Sarah wants them to know that there is always someone willing to listen, believe in them and support them through what will be a harrowing journey to see the perpetrator punished. She wants those suffering in silence to know that they are not alone.
"I have a lot of guilt about the family breaking up," she told me tearfully. "I just wanted it to stop."
Standing alongside her is her mother. She said it still made her angry to think that the constant, shocking abuse of her only daughter was happening under her roof by a man she loved.
She thought they had the perfect family and a great marriage.
Sarah is not her real name, but her wounds are still too deep and raw and she is not yet ready to reveal all to close friends.
How can she when she is still trying to comprehend the horror that happened to her? To understand why she was regularly woken at 2am by her father and abused or why, as she became older, he became more aggressive and controlling, demanding sexual acts in exchange for allowing her to go out with friends.

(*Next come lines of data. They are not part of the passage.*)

(* ===== verification/Crossbar.v ===== *)
(** * The crossbar between the L2 caches and the directories (Crossbar, PTSXbar.h and
    PTSXbar.cc)

    Messages wait in one queue per source port, replies before coherence requests before
    requests.  Each cycle the ports are served in a rotating order, a port sends at most
    two messages, and a destination receives at most one. *)

From S2P Require Export Component.

Module Crossbar.
Import MultiMap.

(** [enum noc_priority]: the order of the keys of the queues. *)
Inductive noc_priority : Set := noc_rep | noc_crq | noc_req.

Definition rank (p : noc_priority) : Z :=
  match p with noc_rep => 0 | noc_crq => 1 | noc_req => 2 end.

#[export] Instance noc_priority_eq_dec : EqDecision noc_priority.
Proof. solve_decision. Defined.

(** [EventPair], with the priority it is queued under. *)
Record message := { prio : noc_priority; lqe : LQE; dest : Comp }.

Record config := {
  this : Comp;
  process_interval : Z;
  xbar_to_dir_t : Z;
  xbar_to_l2_t : Z;
  num_ports : Z;
  directory : list Comp;
  which_mc : Z → outcome Z }.

Definition make_config (p : params) (c : Comp) (num_ports_ : Z) (dirs : list Comp)
    (which_mc_ : Z → outcome Z) : config :=
  let get := get_param_uint64 p (c_type c) in
  {| this := c;
     process_interval := get "process_interval" 10;
     xbar_to_dir_t := get "to_dir_t" 90;
     xbar_to_l2_t := get "to_l2_t" 90;
     num_ports := num_ports_;
     directory := dirs;
     which_mc := which_mc_ |}.

Record state := {
  num_req : Z;
  num_rep : Z;
  num_crq : Z;
  num_flits : Z;
  num_data_transfers : Z;
  crq_events : list (Z * (LQE * Comp));
  req_events : list (Z * (LQE * Comp));
  rep_events : list (Z * (LQE * Comp));
  queues : list (list (Z * message));
  already_sent : list bool;
  clockwise : bool;
  top_priority : Z }.

Definition init (num_ports_ : Z) : state :=
  {| num_req := 0; num_rep := 0; num_crq := 0; num_flits := 0; num_data_transfers := 0;
     crq_events := []; req_events := []; rep_events := [];
     queues := replicate (Z.to_nat num_ports_) [];
     already_sent := replicate (Z.to_nat num_ports_) false;
     clockwise := true; top_priority := 0 |}.

Section Handlers.
Context (cfg : config).

(** [ASSERTX(from)]. *)
Definition checked_source (src : option Comp) : outcome Comp :=
  match src with Some c => Ok c | None => Err Fatal end.

Definition add_req_event (event_time : Z) (local_event : LQE) (src : option Comp)
    : proc call state unit :=
  c ← lift (checked_source src);
  t ← lift (align_up event_time (process_interval cfg));
  _ ← modify (λ s, s <| num_req ::= λ n, n ⊕ 1 |> <| num_flits ::= λ n, n ⊕ 1 |>);
  _ ← emit (geq_add_event t (this cfg));
  modify (λ s, s <| req_events ::= mm_insert t (local_event, c) |>).

Definition add_crq_event (event_time : Z) (local_event : LQE) (src : option Comp)
    : proc call state unit :=
  c ← lift (checked_source src);
  t ← lift (align_up event_time (process_interval cfg));
  _ ← modify (λ s, s <| num_crq ::= λ n, n ⊕ 1 |> <| num_flits ::= λ n, n ⊕ 1 |>);
  _ ← emit (geq_add_event t (this cfg));
  modify (λ s, s <| crq_events ::= mm_insert t (local_event, c) |>).

Definition add_rep_event (event_time : Z) (local_event : LQE) (src : option Comp)
    : proc call state unit :=
  c ← lift (checked_source src);
  t ← lift (align_up event_time (process_interval cfg));
  _ ← modify (λ s, s <| num_rep ::= λ n, n ⊕ 1 |> <| num_flits ::= λ n, n ⊕ 1 |>);
  _ ← emit (geq_add_event t (this cfg));
  modify (λ s, s <| rep_events ::= mm_insert t (local_event, c) |>).

(** The copy a data transfer sends for each of its flits but the last. *)
Definition dummy_lqe (l : LQE) : LQE := l <| dummy := true |> <| rob_entry := -1 |>.

(** The overloads with [num_flits]: the loop bound [num_flits - 1] is a [uint32_t]. *)
Definition add_crq_flits (event_time : Z) (local_event : LQE) (flits : Z) (src : option Comp)
    : proc call state unit :=
  _ ← for_each (upto (flits ⊖₃₂ 1)) (λ _,
        _ ← add_crq_event event_time (dummy_lqe local_event) src;
        modify (λ s, s <| num_crq ::= λ n, n ⊕ 1 |>));
  _ ← add_crq_event event_time local_event src;
  modify (λ s, s <| num_data_transfers ::= λ n, n ⊕ 1 |>).

Definition add_rep_flits (event_time : Z) (local_event : LQE) (flits : Z) (src : option Comp)
    : proc call state unit :=
  _ ← for_each (upto (flits ⊖₃₂ 1)) (λ _,
        _ ← add_rep_event event_time (dummy_lqe local_event) src;
        modify (λ s, s <| num_rep ::= λ n, n ⊕ 1 |>));
  _ ← add_rep_event event_time local_event src;
  modify (λ s, s <| num_data_transfers ::= λ n, n ⊕ 1 |>).

(** [queues[port].insert(pair(p, EventPair(l, d)))]. *)
Definition enqueue (port : Z) (p : noc_priority) (l : LQE) (d : Comp) : proc call state unit :=
  q ← reads queues;
  _ ← lift (vec_get q port);
  modify (λ s, s <| queues ::= vec_alter (mm_insert (rank p) (Build_message p l d)) port |>).

(** The reply types whose target is the directory of the address. *)
Definition to_directory (t : event_type) : bool :=
  match t with
  | et_evict | et_invalidate | et_invalidate_nd | et_nop | et_e_to_i | et_e_to_m => true
  | _ => false
  end.

Definition home_directory (addr : Z) : outcome Comp :=
  i ← which_mc cfg addr;
  vec_get (directory cfg) i.

(** The three loops that queue the events of [curr_time]. *)
Definition route_rep (e : LQE * Comp) : proc call state unit :=
  let '(l, src) := e in
  d ← lift (if to_directory (type l) then home_directory (address l) else from_top l);
  enqueue (c_num src) noc_rep l d.

(** The target L2 is on top of the stack, and leaves it. *)
Definition route_crq (e : LQE * Comp) : proc call state unit :=
  let '(l, src) := e in
  d ← lift (from_top l);
  l' ← lift (from_pop l);
  enqueue (c_num src) noc_crq l' d.

Definition route_req (e : LQE * Comp) : proc call state unit :=
  let '(l, src) := e in
  d ← lift (home_directory (address l));
  enqueue (c_num src) noc_req l d.

Definition receive (curr_time : Z) : proc call state unit :=
  s ← reads (λ s, s);
  _ ← for_each (mm_drain curr_time (rep_events s)).1 route_rep;
  _ ← for_each (mm_drain curr_time (crq_events s)).1 route_crq;
  _ ← for_each (mm_drain curr_time (req_events s)).1 route_req;
  modify (λ s, s <| req_events ::= mm_erase curr_time |>
                 <| crq_events ::= mm_erase curr_time |>
                 <| rep_events ::= mm_erase curr_time |>).

(** One attempt to send the message at position [pos] of queue [idx]; whether it left. *)
Definition send_at (curr_time idx : Z) (pos : nat) : proc call state bool :=
  qs ← reads queues;
  q ← lift (vec_get qs idx);
  match q !! pos with
  | None => mret false
  | Some (_, m) =>
      sent ← reads already_sent;
      busy ← lift (vec_get sent (c_num (dest m)));
      if busy : bool then mret false
      else
        _ ← modify (λ s, s <| already_sent ::= vec_set (c_num (dest m)) true |>);
        _ ← emit (if dummy (lqe m) then free_lqe (lqe m)
                  else if bool_decide (prio m = noc_req)
                  then Component.add_req_event (dest m) (curr_time ⊕ xbar_to_dir_t cfg) (lqe m) None
                  else Component.add_rep_event (dest m) (curr_time ⊕ xbar_to_dir_t cfg) (lqe m) None);
        _ ← modify (λ s, s <| queues ::= vec_alter (delete pos) idx |>);
        mret true
  end.

(** The port served in round [i]. *)
Definition port_of (s : state) (i : Z) : Z :=
  (top_priority s ⊕₃₂ num_ports cfg ⊕₃₂ (if clockwise s then i else 0 ⊖₃₂ i)) mod num_ports cfg.

(** A port tries its first message and then the next one: the second if the first was
    held back, the new first otherwise. *)
Definition serve_port (curr_time i : Z) : proc call state unit :=
  idx ← reads (λ s, port_of s i);
  sent ← send_at curr_time idx 0;
  _ ← send_at curr_time idx (if sent : bool then 0%nat else 1%nat);
  mret tt.

Definition rotate (s : state) : state :=
  if clockwise s then s <| clockwise := false |>
  else s <| clockwise := true |> <| top_priority ::= λ p, (p ⊕₃₂ 1) mod num_ports cfg |>.

Definition process_event (curr_time : Z) : proc call state Z :=
  _ ← receive curr_time;
  _ ← modify (λ s, s <| already_sent := replicate (length (already_sent s)) false |>);
  _ ← for_each (upto (num_ports cfg)) (serve_port curr_time);
  c ← reads clockwise;
  _ ← when (negb c && (num_ports cfg =? 0)) (fails Undef);
  _ ← modify rotate;
  qs ← reads queues;
  _ ← when (existsb (λ q, negb (bool_decide (length q = 0%nat))) qs)
        (emit (geq_add_event (curr_time ⊕ process_interval cfg) (this cfg)));
  mret 0.
End Handlers.

(** ** What a cycle does *)

(** The messages waiting in the queues. *)
Definition waiting (s : state) : list message := concat (map (λ q, q.*2) (queues s)).

Definition num_of (m : message) : Z := c_num (dest m).

(** The call that delivers a message; a dummy flit only occupies the channel. *)
Definition deliver (cfg : config) (curr_time : Z) (m : message) : call :=
  if dummy (lqe m) then free_lqe (lqe m)
  else if bool_decide (prio m = noc_req)
  then Component.add_req_event (dest m) (curr_time ⊕ xbar_to_dir_t cfg) (lqe m) None
  else Component.add_rep_event (dest m) (curr_time ⊕ xbar_to_dir_t cfg) (lqe m) None.

Definition busy (s : state) (n : Z) : Prop := vec_get (already_sent s) n = Ok true.

(** One queue and one flag per port, and every waiting message for an existing port. *)
Record wf (cfg : config) (s : state) : Prop := {
  wf_queues : Z.of_nat (length (queues s)) = num_ports cfg;
  wf_sent : Z.of_nat (length (already_sent s)) = num_ports cfg;
  wf_dest : Forall (λ m, 0 ≤ num_of m < num_ports cfg) (waiting s) }.

(** The cycle turned [s] into [s'] by delivering [ms]. *)
Record sends (cfg : config) (now : Z) (s s' : state) (o : list call) : Prop := {
  sends_messages : ∃ ms, o = map (deliver cfg now) ms ∧
    waiting s ≡ₚ ms ++ waiting s' ∧ NoDup (map num_of ms) ∧
    Forall (λ m, ¬ busy s (num_of m) ∧ busy s' (num_of m)) ms;
  sends_busy n : busy s n → busy s' n;
  sends_clockwise : clockwise s' = clockwise s;
  sends_top : top_priority s' = top_priority s }.

Lemma sends_refl cfg now s : sends cfg now s s [].
Proof. constructor; [|done..]. exists []. split_and!; [done..|constructor|constructor]. Qed.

Sarah is now 20; a delicate, beautiful young woman. Her father was a monster who used every trick in the book to manipulate, frighten and abuse his own child.
He said it was something all little girls did with their fathers and that he loved her and that she must not tell anyone because it was their secret.
Jo Mealia said that tactic was known as "grooming". A member of a Victoria Police Sexual Offence and Child Abuse Investigation Team (SOCIT), Det Mealia investigated the case from the time Sarah told her mother she was ready to press charges and she stayed with it until the end.
That's the whole idea of this specialist unit; victims deal with one or two investigators through the entire process and the rapport between Det Mealia and Sarah shows it works. She was with Sarah and her mother during the years it took to have Sarah's father charged and convicted. And she was there for her last year when Sarah's father was charged with 26 counts of incest, 25 counts of an indecent act with a child under 16 and one threat to kill.
"When I saw him (in court) I thought, 'How can you do that to your own flesh and blood? I'm your daughter'. It was just sick."
Sarah's father was sentenced to 15 years in jail with a 12-year non-parole period. An appeal was dismissed.
In the end, what made Sarah come forward was the fear he could abuse another child.
"My dad put me through hell for 10 years and I was scared he was going to go off and have another family and do it to their kids and I didn't want that."
She said the process of making the statement was horrible.
"You feel a whole lot better. It was a load off my chest, but you have to be ready because you have to go through every single detail."
And that is the message she wants to share with other young victims. Her mother is warm and friendly, but fiercely protective of her three children. The day she confronted her husband was the day she ordered him out of the family home they had shared for 18 years.
How could she not know?
It is a question she has asked herself many times.
Her first reaction, she said, was anger.
"The anger was unbelievable. That it was happening for so long. I'm angry with me for not seeing it."
Now divorced from the man she says had broken her family, she is working with Sarah to put their lives back together.
But despite the trauma, Sarah has a remarkable strength and tenacity. Aware that only one in seven sexual assaults are reported, she wants victims to know that they can stand up and say when something is not right.
ONE day she would also like to talk to school groups to warn children that adults -- men and women -- do commit sexual assaults against children and that it is not acceptable.
"I'm not the only one this has happened to," Sarah told me. "I want other children to know that. I also want them to know that there will always be somebody out there to help you, no matter what."